Are you referring to the book? I read it when it first came out and I do not remember this.

Chapter 3, 'The First Days' (page 79 in the Harper paperback edition)

Driving... to the park from Plymouth station at about 11.30 at night..., I slowed down just outside the village where the road narrows and is banked by stone walls, five to six feet high, backed by woodland. The problem seemed to be a deer in the headlights, leaning over the wall about twenty feet away, looking like it might be about to jump. Deer are silly enough to jump in front of a moving car, so I stopped to see what it was going to do. It was then that all three of us noticed simultaneously that it wasn't a deer. It was a puma. Human visual response works initially on a template system, drawing up a 2.5-D sketch based on the available evidence, then finding a suitable template from the huge store in your brain based on your previous experience, and the likelihood of a match within the context, which is why I'd thought the brown animal ahead was a deer. That is how many illusions and 'tricks of the eye' work, eliciting the wrong template until your more detailed double-take sorts out what is going on. In this instance, the double take took less than a couple of seconds, during which the harmless deer morphed into a muscle-bound, round-headed, cat-eared puma, including a distinctive grey dusting on the reddish coat which deer do not have. 'It's a ----ing puma' we all said, more or less together, and then it vanished into the woods. We burst out of the car and ran to the spot where it had been, in time to hear it padding off (not clip clopping like a deer) into the undergrowth.

He goes on to mention that other people had seen puma or signs of the cats including on the zoo site and that

...the males come in off the moor to visit our females when they are in season (last sighting on the park in 2003)...
 
Just remember that the big cat groups such as the BBCS did use Dartmoor Park and Ellis Daw as a base, Ellis did on many occassion say and publish within the local press that cats were heard and seen, even coming up to his cats that he kept....Truth be told, sorry, but a big tall story, and one just to get the public etc to buy into it, more so, why has there always been fuzzy, rubbish photo's and film footage given, always anicdotal evidence, people saying they have puma or panther cubs in their garden, or that numerous African trackers failed to find one shred of evidence or why numerous American big game money people came, but within two days left?...Answer, because there are NO big cats frre or breeding within the UK. ;)
 
Many a person sites the 1976 Dangerous Animals Act as the reason why such cats are seen. Sorry, bogus nonsense. Think....to find one cat free is difficult if not impossible. But to find many, of the same genus and of a sex and maturity ready for breeding, sorry but common sense and Occum's razor applies, and there are no such big cats free let alone breeding. There has been stories saying that such cats were seen on the Outer Isles of Scotland which is so daft that it does begger belief. Same for why is it that most people say they have seen big black cats and call them black panthers?.....daft and so odd. There has been the odd small cat that escaped from a collection, cought or ran over etc, but to say that there are so many big cats roaming free within the whole UK, its daft and rubbish. Just because there are 2000 plus so-called sightings does not mean that there are 2000 plus big cats out there. Sorry but what the brain and eyes think its seen is not always the truth, its a form called scotopia, well known. The brain makes up the rest to make the jigsaw fit, but that does not mean it real...10 or 2000 people see something, each see or should see something different and yet each sorty is so alike. Sorry but I just dont buy into this nonsense..!

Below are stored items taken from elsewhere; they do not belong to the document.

(** C23: Changing a table keeps every index exact.  On a table whose items and indexes
    agree, an UpdateTable that leaves the name and the key attributes alone answers the
    changed definition, stored under its name, and afterwards the items are as they were
    and every index of the new definition, whether kept, added or redefined under its old
    name, holds exactly one entry for each item that has its attributes. *)
Theorem UpdateTable_reindexes name fn t t' db db' :
  defines name t db -> t_name t = name -> consistent t db ->
  UpdateTable name fn db = (db', Ret (Ok t')) ->
  t_name t' = t_name t -> t_hash t' = t_hash t -> t_range t' = t_range t -> table_ok t' ->
  fn t = Ok t' /\ defines name t' db' /\ db_data db' = db_data db /\ consistent t' db'.
Proof.
  intros Hd Hname C Hup Hn Hh Hr Hok. unfold UpdateTable in Hup.
  apply Update_inv in Hup as [(a & [= <-] & H)|[_ Hf]]; [|by destruct (Hf t')].
  unfold updateTable in H. rewrite T_bind_Ok in H. destruct H as (t0 & db1 & [-> E]%getTable_Ok & H).
  assert (t0 = t) as -> by (unfold defines in Hd; congruence).
  rewrite T_bind_Ok in H. destruct H as (t1 & db1 & [Hfn ->]%lift_Ok & H).
  rewrite T_bind_Ok in H. destruct H as (db0 & db1 & [-> ->]%read_Ok & H).
  rewrite T_bind_Ok in H. destruct H as (b & db1 & [Hb ->]%lift_Ok & H).
  rewrite T_bind_Ok in H. destruct H as ([] & db1 & ->%modify_Ok & H).
  rewrite T_bind_Ok in H. destruct H as ([] & db1 & H1 & H).
  rewrite T_bind_Ok in H. destruct H as ([] & db2 & H2 & [<- ->]%mret_Ok).
  split; [done|]. rewrite <- Hname, <- Hn in H1, H2.
  apply (rebuild_Ok t' _ (t_indexes t')) in H1 as (D1 & T1 & F1 & X1); [|exact Hok].
  apply (reclaim_Ok t') in H2 as (D2 & T2 & X2). simpl in D1, T1.
  split; [unfold defines; rewrite T2, T1; simpl; rewrite (bget_bput _ _ _ _ _ _ Hb); by rewrite decide_True|].
  split; [congruence|].
  assert (forall k, data_get t' k db2 = data_get t k db) as Hdata by (intros k; unfold data_get; by rewrite D2, D1, Hn).
  split.
  - intros k raw. rewrite Hdata. intros Hk. destruct (con_data _ _ C k raw Hk) as (it & Hit & Hp). exists it.
    split; [done|]. rewrite <- Hp. unfold primaryKey. by rewrite Hh, Hr.
  - intros ix xk pk Hix. revert xk pk. change (exact t' ix db2).
    assert (forall k, index_get t' ix k db2 = index_get t' ix k db1) as E2.
    { intros k. apply X2. intros ix' _ En. apply existsb_exists. exists ix. split; [by apply list_elem_of_In|].
      by apply String.eqb_eq. }
    apply (exact_ext t' t' ix ix db1 db2); [done..|].
    specialize (X1 ix Hix). cbv beta in X1.
    destruct (index_named (ix_name ix) (t_indexes t)) as [prev|] eqn:Ep; [|done].
    destruct (sameIndexSchema prev ix) eqn:Es; [|done].
    apply index_named_Some in Ep as [Hprev Epn]. unfold sameIndexSchema in Es.
    apply andb_true_iff in Es as [[Eh%bool_decide_eq_true _]%andb_true_iff Er%bool_decide_eq_true].
    apply (exact_ext t t' prev ix db db1); [done..| |].
    + intros k. specialize (X1 k). unfold index_get in *. rewrite Hn, <- Epn in X1. exact X1.
    + intros xk pk. by apply (con_index _ _ C).
Qed.
End table.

Well argued piece which neatly sums up the main reasons why I, though interested in "cryptozoology", have never really believed in the hypothesis of "big cats" living wild in the UK.
 
Hi
I am a serving police officer in the north Scotland in a roads policing team (or traffic division as it was known), for the past 20 years. My area is vast covering over 1500 square miles. On two seperate occasions whilst on duty i witnessed a large cat in the early hours of the morning, the two locations were within 8 miles but each sighting was eight years apart.

I cannot say is was a total suprise as colleagues had commented on sightings by them selves and others.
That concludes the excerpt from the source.